Certificate validation in general requires asynchronous operations such as: OCSP/CRL fetch.
On the other hand, the callback from SSL_CTX_set_cert_verify_callback expects a synchronous result:
1 (success) / 0 (failure). (reference).
I find it kind of odd that any validation of this type is expected to be synchronous.
Is there an alternative API for certificate chain validation that supports asynchronous operations?
In theory I think you should be able to use the OpenSSL ASYNC API to do this. Normally this is used by asynchronous capable engines, but I don't see why it wouldn't also work in applications.

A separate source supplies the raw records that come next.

(* ===== verification/FsInv.v ===== *)
(** * The file system invariant

    Every sector belongs to at most one inode, the sectors that belong to an
    inode are marked in the free map, and the free map's own file is one of
    the files.  [live] is the set of inodes in use, by sector number. *)
From S2P Require Import Prelude CInt Bitmap Bytes Block Cache Inode InodeSpec InodeWrite.

Open Scope Z_scope.

Import Inode.

Definition FREE_MAP_SECTOR : Z := 0.
Definition ROOT_DIR_SECTOR : Z := 1.

Section inv.
Implicit Types (v : Z → list Z) (sec x : Z) (live : gset Z).

(** The bytes between the end of file and the end of its last block. *)
Definition zero_tail v sec : Prop :=
  Forall (λ b, b = 0) (drop (Z.to_nat (i_length (disk v sec))) (raw v (disk v sec))).

Record live_ok (N : Z) v live : Prop := LiveOk {
  lo_inode sec : sec ∈ live → inode_ok N v sec;
  lo_tail sec : sec ∈ live → zero_tail v sec;
  lo_disj sec1 sec2 x : sec1 ∈ live → sec2 ∈ live → sec1 ≠ sec2 →
    x ∈ owned v sec1 → x ∈ owned v sec2 → False;
}.

Lemma zero_tail_local v v' sec :
  (∀ x, x ∈ owned v sec → v' x = v x) → zero_tail v sec → zero_tail v' sec.
Proof.
  intros H Ht. unfold zero_tail. rewrite (raw_local v v') by done.
  destruct (owned_local v v' sec) as [-> _]; [|done]. intros. apply H. rewrite owned_meta.
  apply elem_of_app. by left.
Qed.

Lemma owned_local_full v v' sec :
  (∀ x, x ∈ owned v sec → v' x = v x) → disk v' sec = disk v sec ∧ owned v' sec = owned v sec.
Proof.
  intros H. apply owned_local. intros x Hx. apply H. rewrite owned_meta. apply elem_of_app. by left.
Qed.

(** One inode changes, on its own sectors and on sectors [new] that nobody
    owned; it may own them afterwards. *)
Lemma live_ok_step N v v' live sec0 (new : list Z) :
  live_ok N v live → sec0 ∈ live →
  (∀ x sec, x ∈ new → sec ∈ live → x ∉ owned v sec) →
  (∀ m, m ∉ owned v sec0 → m ∉ new → v' m = v m) →
  (∀ x, x ∈ owned v' sec0 → x ∈ owned v sec0 ∨ x ∈ new) →
  inode_ok N v' sec0 → zero_tail v' sec0 →
  live_ok N v' live ∧
  (∀ sec, sec ∈ live → sec ≠ sec0 →
     disk v' sec = disk v sec ∧ owned v' sec = owned v sec ∧ contents v' sec = contents v sec).
Proof.
  intros Hok H0 Hnew Hv Hown Hi Ht.
  assert (Hsame : ∀ sec, sec ∈ live → sec ≠ sec0 → ∀ x, x ∈ owned v sec → v' x = v x).
  { intros sec Hs Hne x Hx. apply Hv.
    - intros Hx0. by eapply (lo_disj N v live Hok sec sec0 x).
    - intros Hx0. by apply (Hnew x sec). }
  assert (Heq : ∀ sec, sec ∈ live → sec ≠ sec0 → disk v' sec = disk v sec ∧ owned v' sec = owned v sec).
  { intros sec Hs Hne. apply owned_local_full. by apply Hsame. }
  split.
  - split.
    + intros sec Hs. destruct (decide (sec = sec0)) as [->|Hne]; [done|].
      destruct (Heq sec Hs Hne). eapply inode_ok_owned; [done..|]. by apply (lo_inode N v live).
    + intros sec Hs. destruct (decide (sec = sec0)) as [->|Hne]; [done|].
      apply (zero_tail_local v); [by apply Hsame|]. by apply (lo_tail N v live).
    + intros sec1 sec2 x H1 H2 Hne Hx1 Hx2.
      destruct (decide (sec1 = sec0)) as [->|Hn1].
      { destruct (Heq sec2 H2 ltac:(done)) as [_ E]. rewrite E in Hx2.
        destruct (Hown x Hx1) as [Hx|Hx]; [by apply (lo_disj N v live Hok sec0 sec2 x)|by apply (Hnew x sec2)]. }
      destruct (Heq sec1 H1 Hn1) as [_ E1]. rewrite E1 in Hx1.
      destruct (decide (sec2 = sec0)) as [->|Hn2].
      { destruct (Hown x Hx2) as [Hx|Hx]; [by apply (lo_disj N v live Hok sec1 sec0 x)|by apply (Hnew x sec1)]. }
      destruct (Heq sec2 H2 Hn2) as [_ E2]. rewrite E2 in Hx2.
      by eapply (lo_disj N v live Hok sec1 sec2 x).
  - intros sec Hs Hne. destruct (Heq sec Hs Hne). split_and!; [done..|].
    apply contents_local. by apply Hsame.
Qed.

(** Overwriting within the length keeps the tail. *)
Lemma overwritten_tail N v v' sec (ofs : nat) bs :
  length (raw v (disk v sec)) = (512 * nblocks (disk v sec))%nat → inode_ok N v sec →
  (ofs + length bs ≤ Z.to_nat (i_length (disk v sec)))%nat →
  overwritten v sec (splice ofs bs (raw v (disk v sec))) v' →
  zero_tail v sec → zero_tail v' sec ∧ contents v' sec = splice ofs bs (contents v sec).
Proof.
  intros Hraw Hi Hle How Ht. destruct (overwritten_owned _ _ _ _ (iok_nodup _ _ _ Hi) How) as [Ed _].
  assert (Hlen := length_le_raw _ (iok_wf _ _ _ Hi)).
  unfold zero_tail. rewrite contents_raw, Ed, (ow_raw _ _ _ _ How). split.
  - rewrite drop_splice; [done|done|lia].
  - rewrite take_splice; [done|done|lia].
Qed.
End inv.

Section fs_inv.
Context {S : Type} `{!SectorStore S}.
Implicit Types (s : fs S) (v : Z → list Z) (live : gset Z).

Record fs_ok (N : Z) v s live : Prop := FsOk {
  fo_sees : sees N v s;
  fo_size : 0 ≤ N ≤ 2 ^ 30;
  fo_live : live_ok N v live;
  fo_map : Bitmap.wf (free_map s) ∧ Bitmap.bit_cnt (free_map s) = N;
  fo_used sec x : sec ∈ live → x ∈ owned v sec → Bitmap.bit (free_map s) x = true;
  fo_file fp : free_map_file s = Some fp →
    FREE_MAP_SECTOR ∈ live ∧ i_length (disk v FREE_MAP_SECTOR) = Bitmap.byte_cnt N ∧
    ∃ f i, files s !! fp = Some f ∧ inodes s !! file_inode f = Some i ∧
      sector i = FREE_MAP_SECTOR ∧ deny_write_cnt i = 0;
}.

(** The free map on the device is the one in memory. *)
Definition synced v s : Prop :=
  contents v FREE_MAP_SECTOR = bytes_of_words (Bitmap.bits (free_map s)).

Lemma byte_cnt_eq N : 0 ≤ N ≤ 2 ^ 30 →
  Bitmap.byte_cnt N = 4 * ((N + 31) / 32) ∧ in_s32 (Bitmap.byte_cnt N).
Proof.
  intros HN. unfold Bitmap.byte_cnt, Bitmap.elem_cnt, Bitmap.ELEM_BITS.
  rewrite DIV_ROUND_UP_div by lia. replace (N + 32 - 1) with (N + 31) by lia.
  assert (0 ≤ (N + 31) / 32 ≤ 2 ^ 25) by (Z.to_euclidean_division_equations; lia).
  rewrite (u32_id ((N + 31) / 32)), u32_id by (unfold in_u32; lia). unfold in_s32. lia.
Qed.

Lemma length_bits b N : Bitmap.wf b → Bitmap.bit_cnt b = N → 0 ≤ N ≤ 2 ^ 30 →
  Z.of_nat (length (bytes_of_words (Bitmap.bits b))) = Bitmap.byte_cnt N.
Proof.
  intros Hwf <- HN. rewrite length_bytes_of_words. destruct Hwf as (_ & Hl & _).
  destruct (byte_cnt_eq _ HN) as [-> _]. rewrite Hl.
  unfold Bitmap.elem_cnt, Bitmap.ELEM_BITS.
  rewrite DIV_ROUND_UP_div by lia. 
  assert (0 ≤ (Bitmap.bit_cnt b + 32 - 1) / 32 ≤ 2 ^ 25) by (Z.to_euclidean_division_equations; lia).
  replace (Bitmap.bit_cnt b + 31) with (Bitmap.bit_cnt b + 32 - 1) by lia.
  rewrite u32_id by (unfold in_u32; lia). lia.
Qed.
End fs_inv.

(** * Deciding the file system invariant

    A boolean test of [fs_ok] for concrete file systems, and that it is
    sound. *)
Import Inode.

Section check.
Implicit Types (v : Z → list Z) (d : inode_disk) (b : Bitmap.bitmap).

Definition u32_check (x : Z) : bool := (0 <=? x) && (x <? 2 ^ 32).
Definition wf_disk_check d : bool :=
  (0 <=? i_length d) && (i_length d <=? MAX_LENGTH) && (0 <=? i_padding d) && (i_padding d <? 2 ^ 24) &&
  (length (dblocks d) =? 12)%nat && (length (unused d) =? 111)%nat &&
  forallb u32_check (dblocks d ++ indblock d :: doubly_indblock d :: magic d :: unused d).
Definition inode_check (N : Z) v (sec : Z) : bool :=
  wf_disk_check (disk v sec) && forallb (λ x, (0 <=? x) && (x <? N)) (owned v sec) &&
  bool_decide (NoDup (owned v sec)) &&
  forallb (λ x, x =? 0) (drop (Z.to_nat (i_length (disk v sec))) (raw v (disk v sec))).
Definition disjoint_check v (l : list Z) : bool :=
  forallb (λ a, forallb (λ c, (a =? c) || forallb (λ x, negb (bool_decide (x ∈ owned v c))) (owned v a)) l) l.

Definition fs_check (N : Z) v b (l : list Z) : bool :=
  forallb (inode_check N v) l && disjoint_check v l &&
  forallb (λ sec, forallb (Bitmap.bit b) (owned v sec)) l &&
  (length (Bitmap.bits b) =? Z.to_nat (Bitmap.elem_cnt N))%nat && forallb u32_check (Bitmap.bits b).

Lemma forallb_elem {A} (f : A → bool) l x : forallb f l = true → x ∈ l → f x = true.
Proof. intros H Hx%list_elem_of_In. rewrite forallb_forall in H. auto. Qed.

Lemma u32_check_ok l : forallb u32_check l = true → Forall in_u32 l.
Proof.
  intros H. apply Forall_forall. intros x Hx. apply (forallb_elem _ _ _ H) in Hx. unfold u32_check in Hx.
  unfold in_u32. lia.
Qed.

Lemma inode_check_ok N v sec : inode_check N v sec = true → inode_ok N v sec ∧ zero_tail v sec.
Proof.
  unfold inode_check, wf_disk_check. rewrite !andb_true_iff.
  intros [[[[[[[[[H1 H2] H3] H4] H5] H6] H7] H8] H9] H10]. split.
  - split.
    + split; [lia|lia|by apply Nat.eqb_eq|by apply Nat.eqb_eq|by apply u32_check_ok].
    + intros x Hx. apply (forallb_elem _ _ _ H8) in Hx. lia.
    + by apply bool_decide_eq_true in H9.
  - apply Forall_forall. intros x Hx. apply (forallb_elem _ _ _ H10) in Hx. lia.
Qed.

Lemma disjoint_check_ok v l sec1 sec2 x : disjoint_check v l = true →
  sec1 ∈ l → sec2 ∈ l → sec1 ≠ sec2 → x ∈ owned v sec1 → x ∈ owned v sec2 → False.
Proof.
  intros H H1 H2 Hne Hx1 Hx2. apply (forallb_elem _ _ _ H) in H1. apply (forallb_elem _ _ _ H1) in H2.
  apply orb_true_iff in H2 as [H2|H2]; [lia|]. apply (forallb_elem _ _ _ H2) in Hx1.
  by rewrite bool_decide_true in Hx1.
Qed.

Lemma fs_check_ok {S} `{!SectorStore S} (s : fs S) N v l :
  sees N v s → 0 ≤ N ≤ 2 ^ 30 → Bitmap.bit_cnt (free_map s) = N → fs_check N v (free_map s) l = true →
  (∀ fp, free_map_file s = Some fp →
     FREE_MAP_SECTOR ∈ l ∧ i_length (disk v FREE_MAP_SECTOR) = Bitmap.byte_cnt N ∧
     ∃ f i, files s !! fp = Some f ∧ inodes s !! file_inode f = Some i ∧
       sector i = FREE_MAP_SECTOR ∧ deny_write_cnt i = 0) →
  fs_ok N v s (list_to_set l).
Proof.
  intros Hs HN Hbc Hc Hf. unfold fs_check in Hc. rewrite !andb_true_iff in Hc.
  destruct Hc as [[[[H1 H2] H3] H4] H5]. split; try done.
  - split.
    + intros sec Hx%elem_of_list_to_set. apply (forallb_elem _ _ _ H1) in Hx. by apply inode_check_ok in Hx as [? _].
    + intros sec Hx%elem_of_list_to_set. apply (forallb_elem _ _ _ H1) in Hx. by apply inode_check_ok in Hx as [_ ?].
    + intros sec1 sec2 x X1%elem_of_list_to_set X2%elem_of_list_to_set. by apply (disjoint_check_ok v l).
  - split; [|done]. split; [|split].
    + rewrite Hbc. lia.
    + rewrite Hbc. by apply Nat.eqb_eq.
    + by apply u32_check_ok.
  - intros sec x Hx%elem_of_list_to_set Ho. apply (forallb_elem _ _ _ H3) in Hx. by apply (forallb_elem _ _ _ Hx).
  - intros fp Hfp. destruct (Hf fp Hfp) as (F1 & F2). split; [by apply elem_of_list_to_set|done].
Qed.
End check.
(* ===== verification/FsFiles.v ===== *)
(** * The file system as virtual memory management sees it

    The open files of [filesys/file.c] keep the interface [PageFiles]: a file
    that the file system invariant covers can be reopened, measured and read,
    and its contents are those of its inode. *)
From S2P Require Import Prelude CInt Bitmap Bytes Block Vm Cache Inode InodeSpec InodeWrite FsInv FreeMapSpec InodeExtend FileGrow File FileSpec FileRemove.
Import Inode File.

Open Scope Z_scope.

Section fs_files.
Context {S : Type} `{!SectorStore S}.
Implicit Types (x : fs S) (v : Z → list Z) (live : gset Z) (hs : gmap nat Z) (cs : Z → list Z).

(** Handle [f] is a file open on the live inode in sector [sec]. *)
Definition handle x live (f : nat) (sec : Z) : Prop :=
  free_map_file x ≠ Some f ∧ ∃ ip i p dw, file_at x live f ip i p dw ∧ sector i = sec.

Definition fresh_files x : Prop := ∀ f, is_Some (files x !! f) → (f < next x)%nat.

Definition handles v x live hs cs : Prop :=
  ∀ f sec, hs !! f = Some sec → handle x live f sec ∧ cs sec = contents v sec.

Definition fs_rep x hs cs : Prop :=
  ∃ N v live, fs_ok N v x live ∧ fresh_files x ∧ handles v x live hs cs.

(** What keeps handles: the files but for their positions, the inodes but for
    their counts. *)
Lemma handle_mono x x' live f sec :
  free_map_file x' = free_map_file x →
  (∀ fl, files x !! f = Some fl → ∃ p, files x' !! f = Some (MkFile (file_inode fl) p (deny_write fl))) →
  (∀ ip i, inodes x !! ip = Some i → ∃ j, inodes x' !! ip = Some j ∧ sector j = sector i) →
  handle x live f sec → handle x' live f sec.
Proof.
  intros Hm Hf Hi (H2 & ip & i & p & dw & [F1 F2 F3] & <-). rewrite <- Hm in H2. split; [done|].
  destruct (Hf _ F1) as [p' Hp]. destruct (Hi _ _ F2) as (j & Hj & Ej).
  exists ip, j, p', dw. split; [|done]. split; [done..|]. by rewrite Ej.
Qed.

Lemma handles_heap v x x' live hs cs : same_heap x x' → handles v x live hs cs → handles v x' live hs cs.
Proof.
  intros (E1 & E2 & _ & E4 & E5) Hh f sec Hf. destruct (Hh _ _ Hf). split; [|done].
  eapply (handle_mono x); [done| | |done].
  - intros [ip p dw] Hfl. exists p. by rewrite E4.
  - intros ip i Hi. exists i. by rewrite E2.
Qed.

Lemma handles_moved v x live g ip i p dw p' hs cs :
  file_at x live g ip i p dw → handles v x live hs cs →
  handles v (set_files (<[g := MkFile ip p' dw]> (files x)) x) live hs cs.
Proof.
  intros [Hg _ _] Hh f sec Hf. destruct (Hh _ _ Hf). split; [|done]. eapply (handle_mono x); [done| | |done].
  - intros [ipf pf dwf] Hfl. cbn [files set_files]. destruct (decide (f = g)) as [->|Hne].
    + exists p'. rewrite lookup_insert_eq. by simplify_eq.
    + exists pf. by rewrite lookup_insert_ne.
  - intros ip' i' Hi. by exists i'.
Qed.

Lemma fs_rep_heap x x' N v live hs cs :
  fresh_files x → handles v x live hs cs → fs_ok N v x' live → same_heap x x' → fs_rep x' hs cs.
Proof.
  intros Hfr Hh Hok E. exists N, v, live. split; [done|]. split; [|exact (handles_heap _ _ _ _ _ _ E Hh)].
  intros f. destruct E as (_ & _ & _ & -> & ->). apply Hfr.
Qed.

Lemma fs_rep_moved x N v live g ip i p dw p' hs cs :
  fresh_files x → handles v x live hs cs → fs_ok N v x live → file_at x live g ip i p dw → free_map_file x ≠ Some g →
  fs_rep (set_files (<[g := MkFile ip p' dw]> (files x)) x) hs cs.
Proof.
  intros Hfr Hh Hok Hg Hne. exists N, v, live. split; [by apply fs_ok_move|]. split; [|by eapply handles_moved].
  intros f. cbn [files next set_files]. rewrite lookup_insert_is_Some'. intros [<-|?]; apply Hfr; [|done].
  by rewrite (fa_file _ _ _ _ _ _ _ Hg).
Qed.

Lemma fs_files_length x hs cs f sec : fs_rep x hs cs → hs !! f = Some sec →
  ∃ x', File.file_length f x = Ok (Z.of_nat (length (cs sec)), x') ∧ fs_rep x' hs cs.
Proof.
  intros (N & v & live & Hok & Hfr & Hh) Hf.
  destruct (Hh _ _ Hf) as [(Hne & ip & i & p & dw & Hfa & <-) ->].
  assert (Hin := lo_inode _ _ _ (fo_live _ _ _ _ Hok) _ (fa_live _ _ _ _ _ _ _ Hfa)).
  unfold File.file_length. run_with (get_file_ok _ _ _ (fa_file _ _ _ _ _ _ _ Hfa)). cbn [file_inode].
  destruct (inode_length_ok N v x ip i) as (x' & Hrun & Hs & Ho);
    [apply Hok|apply (fa_inode _ _ _ _ _ _ _ Hfa)|by apply (inode_ok_sector N v)|].
  exists x'. rewrite Hrun. unfold contents. rewrite (length_contents N v x); [|apply Hok|by apply inode_ok_file].
  assert (Hl := wf_length _ (iok_wf _ _ _ Hin)). rewrite Z2Nat.id by lia.
  split; [done|]. eapply fs_rep_heap; [done..|by eapply fs_ok_quiet|by apply only_store_heap].
Qed.

Lemma fs_files_seek x hs cs f sec ofs : fs_rep x hs cs → hs !! f = Some sec → 0 ≤ ofs →
  ∃ x', File.file_seek f ofs x = Ok (tt, x') ∧ fs_rep x' hs cs.
Proof.
  intros (N & v & live & Hok & Hfr & Hh) Hf Hofs. destruct (Hh _ _ Hf) as [(Hne & ip & i & p & dw & Hfa & _) _].
  unfold File.file_seek. run_with (get_file_ok _ _ _ (fa_file _ _ _ _ _ _ _ Hfa)).
  run_assert; [|by apply Z.leb_le]. rewrite put_file_ok. eexists. split; [reflexivity|]. by eapply fs_rep_moved.
Qed.

Lemma fs_files_read x hs cs f sec ofs n : fs_rep x hs cs → hs !! f = Some sec →
  0 ≤ ofs → 0 ≤ n → ofs + n ≤ Z.of_nat (length (cs sec)) → ofs + n < 2 ^ 31 →
  ∃ x1 x2, File.file_seek f ofs x = Ok (tt, x1) ∧
    File.file_read f n x1 = Ok (take (Z.to_nat n) (drop (Z.to_nat ofs) (cs sec)), x2) ∧ fs_rep x2 hs cs.
Proof.
  intros (N & v & live & Hok & Hfr & Hh) Hf Hofs Hn Hle Hb.
  destruct (Hh _ _ Hf) as [(Hne & ip & i & p & dw & Hfa & <-) Hcs]. rewrite Hcs in *.
  assert (Hin := lo_inode _ _ _ (fo_live _ _ _ _ Hok) _ (fa_live _ _ _ _ _ _ _ Hfa)).
  unfold contents in Hle. rewrite (length_contents N v x) in Hle; [|apply Hok|by apply inode_ok_file].
  assert (Hl := wf_length _ (iok_wf _ _ _ Hin)).
  set (x1 := set_files (<[f := MkFile ip ofs dw]> (files x)) x).
  assert (Hok1 : fs_ok N v x1 live) by (by apply fs_ok_move).
  assert (Hfa1 : file_at x1 live f ip i ofs dw) by (by eapply file_at_moved).
  assert (Hfr1 : fresh_files x1).
  { intros g. subst x1. cbn [files next set_files]. rewrite lookup_insert_is_Some'.
    intros [<-|?]; apply Hfr; [|done]. by rewrite (fa_file _ _ _ _ _ _ _ Hfa). }
  assert (Hh1 : handles v x1 live hs cs) by (by eapply handles_moved).
  destruct (inode_read_at_ok x1 N v ip i n ofs) as (x2 & Hrun & Hs2 & Ho2);
    [apply Hok1|apply Hfa1|by apply (inode_ok_sector N v)|by apply inode_ok_file|done..|left; lia|].
  exists x1. unfold File.file_seek. run_with (get_file_ok _ _ _ (fa_file _ _ _ _ _ _ _ Hfa)).
  run_assert; [|by apply Z.leb_le]. rewrite put_file_ok. cbn [file_inode deny_write]. fold x1.
  unfold File.file_read. run_with (get_file_ok _ _ _ (fa_file _ _ _ _ _ _ _ Hfa1)). cbn [file_inode pos].
  run_with Hrun. assert (Eh := only_store_heap _ _ Ho2).
  assert (Hfa2 : file_at x2 live f ip i ofs dw) by (by eapply file_at_heap).
  run_with (get_file_ok _ _ _ (fa_file _ _ _ _ _ _ _ Hfa2)).
  erewrite run_bind_ok by apply put_file_ok. eexists. split; [reflexivity|]. split; [reflexivity|].
  cbn [file_inode pos deny_write].
  eapply (fs_rep_moved x2 N v live f ip i ofs dw); [|by eapply handles_heap|by eapply fs_ok_quiet|done|].
  - intros g. destruct Eh as (_ & _ & _ & -> & ->). apply Hfr1.
  - destruct Eh as (-> & _). done.
Qed.

(** Counting one more open of an inode. *)
Lemma fs_ok_recount N v x live ip i n :
  fs_ok N v x live → inodes x !! ip = Some i →
  fs_ok N v (set_inodes (<[ip := MkInode (sector i) n (removed i) (deny_write_cnt i)]> (inodes x)) x) live.
Proof.
  intros [Hs HN Hl Hm Hu Hf] Hi. split; try done. intros fp Hfp.
  destruct (Hf fp Hfp) as (H0 & Hlen & f & j & F1 & F2 & F3 & F4). split_and!; [done..|].
  cbn [files inodes set_inodes]. destruct (decide (file_inode f = ip)) as [E|E].
  - eexists f, _. rewrite E in *. rewrite lookup_insert_eq. simplify_eq. done.
  - exists f, j. by rewrite lookup_insert_ne.
Qed.

Lemma fs_files_reopen x hs cs f sec : fs_rep x hs cs → hs !! f = Some sec →
  ∃ g x', File.file_reopen f x = Ok (Some g, x') ∧ hs !! g = None ∧ fs_rep x' (<[g := sec]> hs) cs.
Proof.
  intros (N & v & live & Hok & Hfr & Hh) Hf.
  destruct (Hh _ _ Hf) as [(Hne & ip & i & p & dw & Hfa & Hsec) Hcs]. exists (next x).
  unfold File.file_reopen. run_with (get_file_ok _ _ _ (fa_file _ _ _ _ _ _ _ Hfa)). cbn [file_inode].
  set (i' := MkInode (sector i) (s32 (open_cnt i + 1)) (removed i) (deny_write_cnt i)).
  set (x1 := set_inodes (<[ip := i']> (inodes x)) x).
  assert (Hre : inode_reopen (Some ip) x = Ok (Some ip, x1)).
  { cbn [inode_reopen]. run_with (get_inode_ok _ _ _ (fa_inode _ _ _ _ _ _ _ Hfa)). reflexivity. }
  run_with Hre. cbn [file_open]. erewrite run_bind_ok by reflexivity. erewrite run_bind_ok by reflexivity.
  eexists. split; [reflexivity|].
  set (x2 := Fs _ _ _ _ _ _ _).
  assert (Hnew : files x !! next x = None).
  { apply eq_None_not_Some. intros H%Hfr. lia. }
  split.
  { destruct (hs !! next x) as [sec'|] eqn:E; [|done].
    destruct (Hh _ _ E) as [(_ & ip' & i2 & p' & dw' & Hfa' & _) _].
    assert (H := fa_file _ _ _ _ _ _ _ Hfa'). congruence. }
  assert (Hok1 : fs_ok N v x1 live) by (apply fs_ok_recount; [done|apply Hfa]).
  assert (Hnm : free_map_file x ≠ Some (next x)).
  { intros E. destruct (fo_file _ _ _ _ Hok _ E) as (_ & _ & fl & _ & H & _). congruence. }
  assert (Hin : ∀ jp j, inodes x !! jp = Some j → ∃ j', inodes x2 !! jp = Some j' ∧ sector j' = sector j).
  { intros jp j Hj. change (inodes x2) with (<[ip := i']> (inodes x)). destruct (decide (jp = ip)) as [->|Hj'].
    - rewrite lookup_insert_eq. assert (H := fa_inode _ _ _ _ _ _ _ Hfa). simplify_eq. eauto.
    - rewrite lookup_insert_ne by done. eauto. }
  exists N, v, live. split; [|split].
  - assert (Hm := fs_ok_move N v x1 live (next x) (MkFile ip 0 false) Hok1 Hnm). by destruct Hm.
  - intros g. change (files x2) with (<[next x := MkFile ip 0 false]> (files x)). change (next x2) with (Datatypes.S (next x)).
    rewrite lookup_insert_is_Some'. intros [<-|?%Hfr]; lia.
  - intros g sec' [[<- <-]|[Hg Hs']]%lookup_insert_Some.
    + split; [|done]. split; [done|]. destruct (Hin ip i) as (j' & Hj' & Ej'); [apply Hfa|].
      exists ip, j', 0, false. split; [|congruence]. split; [by apply lookup_insert_eq|done|].
      rewrite Ej'. apply Hfa.
    + destruct (Hh _ _ Hs') as [Hg' ?]. split; [|done]. eapply (handle_mono x); [done| |done|exact Hg'].
      intros [ip' p' dw'] Hfl. exists p'. change (files x2) with (<[next x := MkFile ip 0 false]> (files x)). by rewrite lookup_insert_ne.
Qed.

#[export] Instance fs_page_files : PageFiles (fs S) := {
  PageFiles.file_reopen := File.file_reopen;
  PageFiles.file_close := File.file_close;
  PageFiles.file_seek := File.file_seek;
  PageFiles.file_read := File.file_read;
  PageFiles.file_write := File.file_write;
  PageFiles.file_length := File.file_length;
  pf_rep := fs_rep;
  pf_reopen := fs_files_reopen;
  pf_length := fs_files_length;
  pf_seek := fs_files_seek;
  pf_read := fs_files_read;
}.
End fs_files.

Firstly you would need to put your SSL object into ASYNC mode using the function call SSL_set_mode() and specifying SSL_MODE_ASYNC. You can also do this at the SSL_CTX level using SSL_CTX_set_mode(). See:
https://www.openssl.org/docs/man1.1.1/man3/SSL_set_mode.html
Once that is done you need to ensure your application is prepared to handle the return value SSL_ERROR_WANT_ASYNC from any call to SSL_get_error(). See:
https://www.openssl.org/docs/man1.1.1/man3/SSL_get_error.html
Your application can then implement a callback in the normal way via SSL_CTX_set_cert_verify_callback. If it needs to temporarily pause operation to wait for some asynchronous operation to complete then the callback should call ASYNC_pause_job(). See:
https://www.openssl.org/docs/man1.1.1/man3/ASYNC_pause_job.html
This will have the effect of control returning to your main application and SSL_get_error() will return SSL_ERROR_WANT_ASYNC. You will need to implement some mechanism for your application to know when asynchronous processing is complete. When it is, then simply retry the SSL I/O call that was previously paused. Note: this must occur on the same thread that the original call was made from. Your callback will then resume from the point at which it previously paused.